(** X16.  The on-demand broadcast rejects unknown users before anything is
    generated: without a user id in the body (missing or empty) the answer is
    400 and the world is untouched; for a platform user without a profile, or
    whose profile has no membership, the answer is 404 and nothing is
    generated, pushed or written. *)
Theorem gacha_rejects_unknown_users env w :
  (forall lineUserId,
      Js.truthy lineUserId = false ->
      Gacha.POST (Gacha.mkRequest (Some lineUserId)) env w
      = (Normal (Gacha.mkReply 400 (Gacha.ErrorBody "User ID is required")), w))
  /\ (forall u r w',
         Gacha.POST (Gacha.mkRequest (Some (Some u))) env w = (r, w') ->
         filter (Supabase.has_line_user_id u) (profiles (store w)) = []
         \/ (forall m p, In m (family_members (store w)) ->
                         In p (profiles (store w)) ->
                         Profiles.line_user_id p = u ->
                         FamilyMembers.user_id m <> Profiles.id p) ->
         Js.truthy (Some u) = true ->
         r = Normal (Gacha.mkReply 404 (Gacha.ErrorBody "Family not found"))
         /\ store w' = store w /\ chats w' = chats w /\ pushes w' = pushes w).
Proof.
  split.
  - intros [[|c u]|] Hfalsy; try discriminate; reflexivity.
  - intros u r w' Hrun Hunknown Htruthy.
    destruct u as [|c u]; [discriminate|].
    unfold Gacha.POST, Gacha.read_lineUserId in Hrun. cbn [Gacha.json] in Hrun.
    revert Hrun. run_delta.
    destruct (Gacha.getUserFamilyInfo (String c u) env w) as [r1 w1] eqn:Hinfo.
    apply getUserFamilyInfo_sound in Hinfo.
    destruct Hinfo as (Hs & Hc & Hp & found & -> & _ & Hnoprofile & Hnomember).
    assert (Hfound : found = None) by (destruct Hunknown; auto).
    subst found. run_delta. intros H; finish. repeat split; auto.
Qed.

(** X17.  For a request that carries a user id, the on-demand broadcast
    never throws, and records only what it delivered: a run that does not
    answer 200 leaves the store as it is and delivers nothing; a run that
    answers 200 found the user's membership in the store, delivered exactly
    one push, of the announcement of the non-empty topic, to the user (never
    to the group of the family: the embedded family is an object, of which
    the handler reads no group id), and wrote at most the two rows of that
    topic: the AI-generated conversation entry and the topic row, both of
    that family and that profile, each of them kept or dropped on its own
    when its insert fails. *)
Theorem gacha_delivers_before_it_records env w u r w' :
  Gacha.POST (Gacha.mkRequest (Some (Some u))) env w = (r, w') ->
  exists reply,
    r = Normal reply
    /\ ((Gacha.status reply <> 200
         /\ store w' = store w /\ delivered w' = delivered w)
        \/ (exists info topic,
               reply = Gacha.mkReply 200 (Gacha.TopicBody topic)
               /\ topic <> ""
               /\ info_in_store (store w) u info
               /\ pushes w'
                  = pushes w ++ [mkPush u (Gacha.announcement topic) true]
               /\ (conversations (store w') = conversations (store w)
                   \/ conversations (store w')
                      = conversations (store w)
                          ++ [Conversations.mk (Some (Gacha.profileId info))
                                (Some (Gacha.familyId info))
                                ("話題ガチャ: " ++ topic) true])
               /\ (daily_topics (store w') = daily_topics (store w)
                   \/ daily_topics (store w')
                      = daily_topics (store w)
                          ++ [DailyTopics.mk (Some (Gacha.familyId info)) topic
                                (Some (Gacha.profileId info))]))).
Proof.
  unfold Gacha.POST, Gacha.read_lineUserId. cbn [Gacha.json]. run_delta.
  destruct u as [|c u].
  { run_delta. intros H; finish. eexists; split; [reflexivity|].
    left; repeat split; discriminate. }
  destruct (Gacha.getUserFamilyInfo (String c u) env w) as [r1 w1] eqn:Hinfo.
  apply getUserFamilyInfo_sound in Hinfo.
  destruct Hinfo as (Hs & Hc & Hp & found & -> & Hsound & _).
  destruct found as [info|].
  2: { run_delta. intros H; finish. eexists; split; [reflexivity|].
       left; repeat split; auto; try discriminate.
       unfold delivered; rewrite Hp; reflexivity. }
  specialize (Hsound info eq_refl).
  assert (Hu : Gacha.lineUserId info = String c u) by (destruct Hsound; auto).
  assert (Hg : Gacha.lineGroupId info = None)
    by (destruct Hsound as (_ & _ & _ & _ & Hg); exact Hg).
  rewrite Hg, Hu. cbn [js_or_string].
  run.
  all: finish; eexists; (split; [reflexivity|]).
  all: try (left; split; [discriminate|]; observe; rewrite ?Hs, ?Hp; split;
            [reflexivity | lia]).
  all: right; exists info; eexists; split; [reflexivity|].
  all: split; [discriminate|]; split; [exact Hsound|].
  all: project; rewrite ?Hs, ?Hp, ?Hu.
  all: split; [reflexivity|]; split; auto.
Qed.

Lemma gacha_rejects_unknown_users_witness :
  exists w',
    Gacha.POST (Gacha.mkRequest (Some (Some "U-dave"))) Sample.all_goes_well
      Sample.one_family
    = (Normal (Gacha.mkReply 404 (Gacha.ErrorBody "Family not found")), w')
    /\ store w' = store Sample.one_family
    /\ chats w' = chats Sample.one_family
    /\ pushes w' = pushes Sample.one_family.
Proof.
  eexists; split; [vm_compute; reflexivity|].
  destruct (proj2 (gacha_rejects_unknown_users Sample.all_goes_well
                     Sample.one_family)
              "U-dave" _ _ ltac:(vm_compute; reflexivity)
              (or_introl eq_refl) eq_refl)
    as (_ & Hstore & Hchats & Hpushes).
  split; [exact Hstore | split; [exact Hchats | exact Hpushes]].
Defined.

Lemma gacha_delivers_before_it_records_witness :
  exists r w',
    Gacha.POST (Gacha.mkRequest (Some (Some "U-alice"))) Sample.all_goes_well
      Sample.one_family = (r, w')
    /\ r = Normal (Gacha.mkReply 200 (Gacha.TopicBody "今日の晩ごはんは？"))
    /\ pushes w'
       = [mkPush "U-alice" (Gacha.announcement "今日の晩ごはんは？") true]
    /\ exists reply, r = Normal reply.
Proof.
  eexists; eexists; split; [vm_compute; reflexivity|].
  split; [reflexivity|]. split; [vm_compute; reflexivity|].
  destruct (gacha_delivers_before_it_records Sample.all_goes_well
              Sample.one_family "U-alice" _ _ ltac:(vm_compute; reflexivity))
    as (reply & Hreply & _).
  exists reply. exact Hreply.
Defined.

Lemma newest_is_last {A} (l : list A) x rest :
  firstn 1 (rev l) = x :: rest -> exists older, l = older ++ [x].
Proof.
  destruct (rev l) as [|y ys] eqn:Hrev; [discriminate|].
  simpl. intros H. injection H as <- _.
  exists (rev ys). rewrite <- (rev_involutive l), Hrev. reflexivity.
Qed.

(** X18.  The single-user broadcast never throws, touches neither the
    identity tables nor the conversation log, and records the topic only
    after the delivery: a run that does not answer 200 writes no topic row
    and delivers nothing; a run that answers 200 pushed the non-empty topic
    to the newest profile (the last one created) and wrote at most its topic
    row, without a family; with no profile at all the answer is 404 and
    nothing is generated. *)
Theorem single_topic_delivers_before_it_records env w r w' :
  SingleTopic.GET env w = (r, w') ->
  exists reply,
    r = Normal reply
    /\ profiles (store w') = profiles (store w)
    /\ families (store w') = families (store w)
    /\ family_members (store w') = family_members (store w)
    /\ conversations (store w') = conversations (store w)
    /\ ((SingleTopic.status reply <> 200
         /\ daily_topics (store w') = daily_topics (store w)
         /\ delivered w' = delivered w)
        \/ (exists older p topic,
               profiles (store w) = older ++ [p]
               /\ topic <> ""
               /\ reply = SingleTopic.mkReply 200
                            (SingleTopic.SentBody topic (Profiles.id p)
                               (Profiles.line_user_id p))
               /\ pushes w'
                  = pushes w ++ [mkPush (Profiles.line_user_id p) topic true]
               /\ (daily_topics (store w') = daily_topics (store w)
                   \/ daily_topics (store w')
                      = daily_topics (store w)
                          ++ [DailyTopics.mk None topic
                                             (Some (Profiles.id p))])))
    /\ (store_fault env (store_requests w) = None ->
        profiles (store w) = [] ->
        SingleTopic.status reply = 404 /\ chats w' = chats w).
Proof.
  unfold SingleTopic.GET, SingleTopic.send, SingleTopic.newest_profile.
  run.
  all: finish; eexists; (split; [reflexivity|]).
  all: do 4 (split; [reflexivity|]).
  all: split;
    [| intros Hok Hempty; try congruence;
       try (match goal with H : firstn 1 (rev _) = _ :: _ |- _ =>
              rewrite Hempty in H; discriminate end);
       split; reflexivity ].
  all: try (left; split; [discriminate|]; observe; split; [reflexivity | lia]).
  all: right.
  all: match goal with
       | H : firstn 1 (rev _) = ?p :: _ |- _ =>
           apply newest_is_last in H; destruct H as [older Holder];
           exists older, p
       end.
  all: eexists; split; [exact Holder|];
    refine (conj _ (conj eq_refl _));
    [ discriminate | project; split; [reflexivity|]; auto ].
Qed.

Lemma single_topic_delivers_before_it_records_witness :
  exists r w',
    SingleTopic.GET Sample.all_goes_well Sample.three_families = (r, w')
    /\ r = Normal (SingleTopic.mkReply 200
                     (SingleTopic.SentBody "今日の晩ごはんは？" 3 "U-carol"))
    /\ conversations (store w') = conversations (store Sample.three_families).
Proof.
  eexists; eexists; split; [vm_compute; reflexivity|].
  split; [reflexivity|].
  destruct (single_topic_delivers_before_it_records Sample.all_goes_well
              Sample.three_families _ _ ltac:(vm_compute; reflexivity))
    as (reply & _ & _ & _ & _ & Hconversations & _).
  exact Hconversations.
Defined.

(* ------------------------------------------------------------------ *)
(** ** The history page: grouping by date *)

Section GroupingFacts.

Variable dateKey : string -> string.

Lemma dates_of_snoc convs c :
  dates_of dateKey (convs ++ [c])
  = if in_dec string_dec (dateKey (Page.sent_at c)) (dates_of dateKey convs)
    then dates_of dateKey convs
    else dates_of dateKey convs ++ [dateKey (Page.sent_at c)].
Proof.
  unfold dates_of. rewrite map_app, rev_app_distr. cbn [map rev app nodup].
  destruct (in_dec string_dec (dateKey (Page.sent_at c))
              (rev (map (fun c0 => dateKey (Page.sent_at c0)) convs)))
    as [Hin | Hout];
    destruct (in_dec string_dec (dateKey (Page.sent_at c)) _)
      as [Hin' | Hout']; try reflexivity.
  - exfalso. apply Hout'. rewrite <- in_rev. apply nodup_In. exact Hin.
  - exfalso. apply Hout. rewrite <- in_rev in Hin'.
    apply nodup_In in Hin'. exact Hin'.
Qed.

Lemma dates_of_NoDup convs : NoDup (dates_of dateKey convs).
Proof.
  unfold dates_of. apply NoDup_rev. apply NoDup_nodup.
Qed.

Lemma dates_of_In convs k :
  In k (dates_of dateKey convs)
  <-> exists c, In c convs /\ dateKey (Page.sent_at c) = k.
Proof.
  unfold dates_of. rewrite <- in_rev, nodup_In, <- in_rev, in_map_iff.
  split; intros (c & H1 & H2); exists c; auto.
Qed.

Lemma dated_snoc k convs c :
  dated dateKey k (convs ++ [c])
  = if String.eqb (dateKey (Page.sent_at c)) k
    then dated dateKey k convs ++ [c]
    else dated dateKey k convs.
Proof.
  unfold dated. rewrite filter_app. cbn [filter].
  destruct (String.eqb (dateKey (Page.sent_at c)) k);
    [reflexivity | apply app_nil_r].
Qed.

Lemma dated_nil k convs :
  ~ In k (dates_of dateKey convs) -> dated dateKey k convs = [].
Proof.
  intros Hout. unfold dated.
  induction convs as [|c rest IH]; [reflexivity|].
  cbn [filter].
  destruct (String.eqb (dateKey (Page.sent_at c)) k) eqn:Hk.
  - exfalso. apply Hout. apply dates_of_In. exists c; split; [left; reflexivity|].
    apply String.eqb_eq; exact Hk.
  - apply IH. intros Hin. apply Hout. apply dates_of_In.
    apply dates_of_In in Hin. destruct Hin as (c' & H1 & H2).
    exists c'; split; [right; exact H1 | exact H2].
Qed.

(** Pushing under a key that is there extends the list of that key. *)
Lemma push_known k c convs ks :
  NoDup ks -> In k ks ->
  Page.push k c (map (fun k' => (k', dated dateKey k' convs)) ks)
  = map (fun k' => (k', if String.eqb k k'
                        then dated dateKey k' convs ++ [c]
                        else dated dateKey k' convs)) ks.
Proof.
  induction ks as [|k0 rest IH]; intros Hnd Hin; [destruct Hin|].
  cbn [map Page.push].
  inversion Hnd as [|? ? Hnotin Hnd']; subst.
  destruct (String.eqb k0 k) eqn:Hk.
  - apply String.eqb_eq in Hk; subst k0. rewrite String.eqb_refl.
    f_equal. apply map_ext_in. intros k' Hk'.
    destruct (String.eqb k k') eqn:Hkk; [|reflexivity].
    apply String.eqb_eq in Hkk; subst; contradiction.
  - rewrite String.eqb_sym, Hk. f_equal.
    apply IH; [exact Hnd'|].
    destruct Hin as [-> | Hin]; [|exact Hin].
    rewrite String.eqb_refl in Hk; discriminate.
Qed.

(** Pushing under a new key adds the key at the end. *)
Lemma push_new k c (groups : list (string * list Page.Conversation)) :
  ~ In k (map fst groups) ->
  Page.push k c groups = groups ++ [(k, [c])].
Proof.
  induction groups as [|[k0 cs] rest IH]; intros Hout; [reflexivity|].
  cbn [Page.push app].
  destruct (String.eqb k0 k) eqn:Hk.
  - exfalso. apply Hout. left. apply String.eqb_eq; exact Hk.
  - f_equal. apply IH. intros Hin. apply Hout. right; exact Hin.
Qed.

※

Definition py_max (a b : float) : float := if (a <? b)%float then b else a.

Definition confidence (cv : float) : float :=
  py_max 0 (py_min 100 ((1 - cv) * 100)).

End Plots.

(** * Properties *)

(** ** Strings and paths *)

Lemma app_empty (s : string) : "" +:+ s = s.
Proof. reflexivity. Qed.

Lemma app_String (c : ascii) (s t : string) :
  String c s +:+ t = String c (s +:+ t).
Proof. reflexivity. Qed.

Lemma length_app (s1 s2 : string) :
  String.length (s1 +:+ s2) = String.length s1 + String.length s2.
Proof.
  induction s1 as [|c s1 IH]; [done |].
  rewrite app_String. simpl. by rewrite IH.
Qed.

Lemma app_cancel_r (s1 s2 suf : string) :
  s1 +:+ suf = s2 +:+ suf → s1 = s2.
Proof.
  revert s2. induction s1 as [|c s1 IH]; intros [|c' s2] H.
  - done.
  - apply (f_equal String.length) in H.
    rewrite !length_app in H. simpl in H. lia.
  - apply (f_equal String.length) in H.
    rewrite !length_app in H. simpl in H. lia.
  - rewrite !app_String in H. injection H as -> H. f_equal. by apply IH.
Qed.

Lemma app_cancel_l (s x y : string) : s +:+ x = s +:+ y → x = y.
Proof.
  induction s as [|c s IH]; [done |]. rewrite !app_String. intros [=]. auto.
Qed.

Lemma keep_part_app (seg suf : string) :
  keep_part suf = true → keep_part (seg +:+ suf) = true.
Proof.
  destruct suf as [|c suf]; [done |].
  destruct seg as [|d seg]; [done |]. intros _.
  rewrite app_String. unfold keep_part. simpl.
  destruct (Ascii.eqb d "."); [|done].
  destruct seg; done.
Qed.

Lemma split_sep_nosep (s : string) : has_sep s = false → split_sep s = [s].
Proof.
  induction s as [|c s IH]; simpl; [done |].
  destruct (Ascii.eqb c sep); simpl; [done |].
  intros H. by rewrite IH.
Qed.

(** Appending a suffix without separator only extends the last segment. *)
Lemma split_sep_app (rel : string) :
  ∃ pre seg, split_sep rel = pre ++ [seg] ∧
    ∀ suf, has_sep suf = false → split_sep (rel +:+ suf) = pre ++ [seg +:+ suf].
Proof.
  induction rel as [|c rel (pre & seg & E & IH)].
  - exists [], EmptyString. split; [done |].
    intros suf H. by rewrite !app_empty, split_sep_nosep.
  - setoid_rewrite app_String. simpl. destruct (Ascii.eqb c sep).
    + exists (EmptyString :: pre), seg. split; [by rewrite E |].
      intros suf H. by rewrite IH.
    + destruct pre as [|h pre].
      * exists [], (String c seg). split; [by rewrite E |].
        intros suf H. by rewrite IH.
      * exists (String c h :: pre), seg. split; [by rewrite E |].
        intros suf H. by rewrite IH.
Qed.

※

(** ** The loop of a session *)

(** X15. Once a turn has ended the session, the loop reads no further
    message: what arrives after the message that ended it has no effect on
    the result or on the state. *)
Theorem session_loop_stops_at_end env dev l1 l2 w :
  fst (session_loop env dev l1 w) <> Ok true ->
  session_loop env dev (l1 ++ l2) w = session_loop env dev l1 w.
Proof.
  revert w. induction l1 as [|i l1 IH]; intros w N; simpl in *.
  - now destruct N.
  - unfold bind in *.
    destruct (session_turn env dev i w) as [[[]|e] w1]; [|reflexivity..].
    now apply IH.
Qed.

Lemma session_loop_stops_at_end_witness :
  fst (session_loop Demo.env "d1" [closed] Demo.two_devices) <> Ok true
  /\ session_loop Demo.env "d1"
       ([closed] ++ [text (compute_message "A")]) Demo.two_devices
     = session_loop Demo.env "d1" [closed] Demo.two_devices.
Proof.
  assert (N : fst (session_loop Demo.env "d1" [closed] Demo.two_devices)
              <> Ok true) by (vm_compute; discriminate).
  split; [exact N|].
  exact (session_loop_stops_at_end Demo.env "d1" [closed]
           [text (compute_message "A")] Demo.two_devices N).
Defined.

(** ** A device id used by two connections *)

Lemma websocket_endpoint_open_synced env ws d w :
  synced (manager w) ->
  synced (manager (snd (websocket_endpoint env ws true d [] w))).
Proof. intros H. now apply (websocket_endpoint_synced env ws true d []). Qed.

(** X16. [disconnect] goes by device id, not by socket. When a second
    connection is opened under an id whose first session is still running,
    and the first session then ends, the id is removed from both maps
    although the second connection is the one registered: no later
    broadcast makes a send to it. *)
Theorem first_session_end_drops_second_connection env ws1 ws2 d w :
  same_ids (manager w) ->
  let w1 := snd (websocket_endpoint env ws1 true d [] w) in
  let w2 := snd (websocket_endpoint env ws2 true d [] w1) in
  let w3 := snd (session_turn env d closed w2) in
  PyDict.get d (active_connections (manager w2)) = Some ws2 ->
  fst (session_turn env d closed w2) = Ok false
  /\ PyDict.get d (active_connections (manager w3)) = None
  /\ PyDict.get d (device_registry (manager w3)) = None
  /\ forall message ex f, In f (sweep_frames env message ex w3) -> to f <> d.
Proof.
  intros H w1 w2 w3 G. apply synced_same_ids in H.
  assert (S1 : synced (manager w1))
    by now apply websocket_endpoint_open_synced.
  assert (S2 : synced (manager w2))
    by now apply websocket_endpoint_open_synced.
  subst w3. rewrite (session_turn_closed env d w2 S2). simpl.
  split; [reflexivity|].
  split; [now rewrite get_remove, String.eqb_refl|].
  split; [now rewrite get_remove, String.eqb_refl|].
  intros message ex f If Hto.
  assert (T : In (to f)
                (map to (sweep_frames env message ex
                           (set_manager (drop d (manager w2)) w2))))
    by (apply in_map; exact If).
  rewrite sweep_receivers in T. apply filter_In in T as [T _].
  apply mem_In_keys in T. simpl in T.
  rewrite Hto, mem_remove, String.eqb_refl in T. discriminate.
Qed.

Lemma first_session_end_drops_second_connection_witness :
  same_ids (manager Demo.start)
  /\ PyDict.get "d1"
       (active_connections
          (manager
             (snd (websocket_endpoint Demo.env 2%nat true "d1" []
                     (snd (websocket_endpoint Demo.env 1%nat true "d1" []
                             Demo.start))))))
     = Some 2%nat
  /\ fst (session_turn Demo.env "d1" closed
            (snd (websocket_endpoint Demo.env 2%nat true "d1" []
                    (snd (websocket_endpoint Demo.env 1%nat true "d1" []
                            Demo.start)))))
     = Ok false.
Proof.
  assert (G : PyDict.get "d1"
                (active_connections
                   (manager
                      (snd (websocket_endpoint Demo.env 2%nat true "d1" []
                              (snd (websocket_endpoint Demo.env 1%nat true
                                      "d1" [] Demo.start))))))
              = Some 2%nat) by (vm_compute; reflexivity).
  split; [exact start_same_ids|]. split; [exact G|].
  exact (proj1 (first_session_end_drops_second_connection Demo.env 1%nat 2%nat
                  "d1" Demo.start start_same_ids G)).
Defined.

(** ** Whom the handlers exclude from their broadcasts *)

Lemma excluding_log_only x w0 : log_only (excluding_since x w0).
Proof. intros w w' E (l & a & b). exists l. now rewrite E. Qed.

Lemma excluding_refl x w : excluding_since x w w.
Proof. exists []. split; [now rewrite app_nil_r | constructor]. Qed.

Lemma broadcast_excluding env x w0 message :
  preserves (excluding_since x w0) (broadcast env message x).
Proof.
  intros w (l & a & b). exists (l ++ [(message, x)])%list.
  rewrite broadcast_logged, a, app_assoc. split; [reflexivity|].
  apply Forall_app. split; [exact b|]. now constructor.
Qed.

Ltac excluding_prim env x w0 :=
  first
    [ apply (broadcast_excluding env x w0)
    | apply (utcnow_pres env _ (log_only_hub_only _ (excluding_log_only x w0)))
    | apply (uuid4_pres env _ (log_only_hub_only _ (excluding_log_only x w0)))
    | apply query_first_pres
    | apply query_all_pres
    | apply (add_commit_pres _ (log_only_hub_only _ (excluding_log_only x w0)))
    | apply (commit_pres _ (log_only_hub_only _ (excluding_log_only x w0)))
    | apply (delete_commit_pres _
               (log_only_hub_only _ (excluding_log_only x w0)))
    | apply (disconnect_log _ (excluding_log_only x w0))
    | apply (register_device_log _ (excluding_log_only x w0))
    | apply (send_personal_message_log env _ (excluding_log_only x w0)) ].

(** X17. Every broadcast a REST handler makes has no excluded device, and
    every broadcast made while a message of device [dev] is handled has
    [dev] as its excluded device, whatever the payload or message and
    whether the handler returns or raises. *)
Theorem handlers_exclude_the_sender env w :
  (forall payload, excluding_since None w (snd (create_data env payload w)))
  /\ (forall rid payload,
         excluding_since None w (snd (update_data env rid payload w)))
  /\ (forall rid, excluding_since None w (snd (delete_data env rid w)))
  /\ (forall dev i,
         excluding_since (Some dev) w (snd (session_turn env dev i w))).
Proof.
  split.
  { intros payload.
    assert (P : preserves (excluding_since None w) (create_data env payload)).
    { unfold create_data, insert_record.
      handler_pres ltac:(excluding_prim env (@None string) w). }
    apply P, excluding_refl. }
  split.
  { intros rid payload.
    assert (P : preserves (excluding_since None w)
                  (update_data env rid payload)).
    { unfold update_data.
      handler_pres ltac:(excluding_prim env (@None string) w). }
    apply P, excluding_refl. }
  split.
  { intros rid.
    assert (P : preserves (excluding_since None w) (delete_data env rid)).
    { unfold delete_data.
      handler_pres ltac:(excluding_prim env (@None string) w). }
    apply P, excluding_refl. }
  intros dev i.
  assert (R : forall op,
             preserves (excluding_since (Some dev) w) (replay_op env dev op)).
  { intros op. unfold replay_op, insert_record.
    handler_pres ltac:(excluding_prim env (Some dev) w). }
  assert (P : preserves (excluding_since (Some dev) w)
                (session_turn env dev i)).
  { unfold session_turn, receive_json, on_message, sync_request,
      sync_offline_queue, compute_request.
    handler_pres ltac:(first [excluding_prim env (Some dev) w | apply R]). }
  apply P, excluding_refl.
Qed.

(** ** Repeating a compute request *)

※

[WHAT THE EXERCISE ASKS]
Reproduce exactly the lines above from the line with "(register_device_log _ (excluding_log_only x w0))" to the line with "whether the handler returns or raises. *)", including both, and add nothing.

[RESULT]
    | apply (register_device_log _ (excluding_log_only x w0))
    | apply (send_personal_message_log env _ (excluding_log_only x w0)) ].

(** X17. Every broadcast a REST handler makes has no excluded device, and
    every broadcast made while a message of device [dev] is handled has
    [dev] as its excluded device, whatever the payload or message and
    whether the handler returns or raises. *)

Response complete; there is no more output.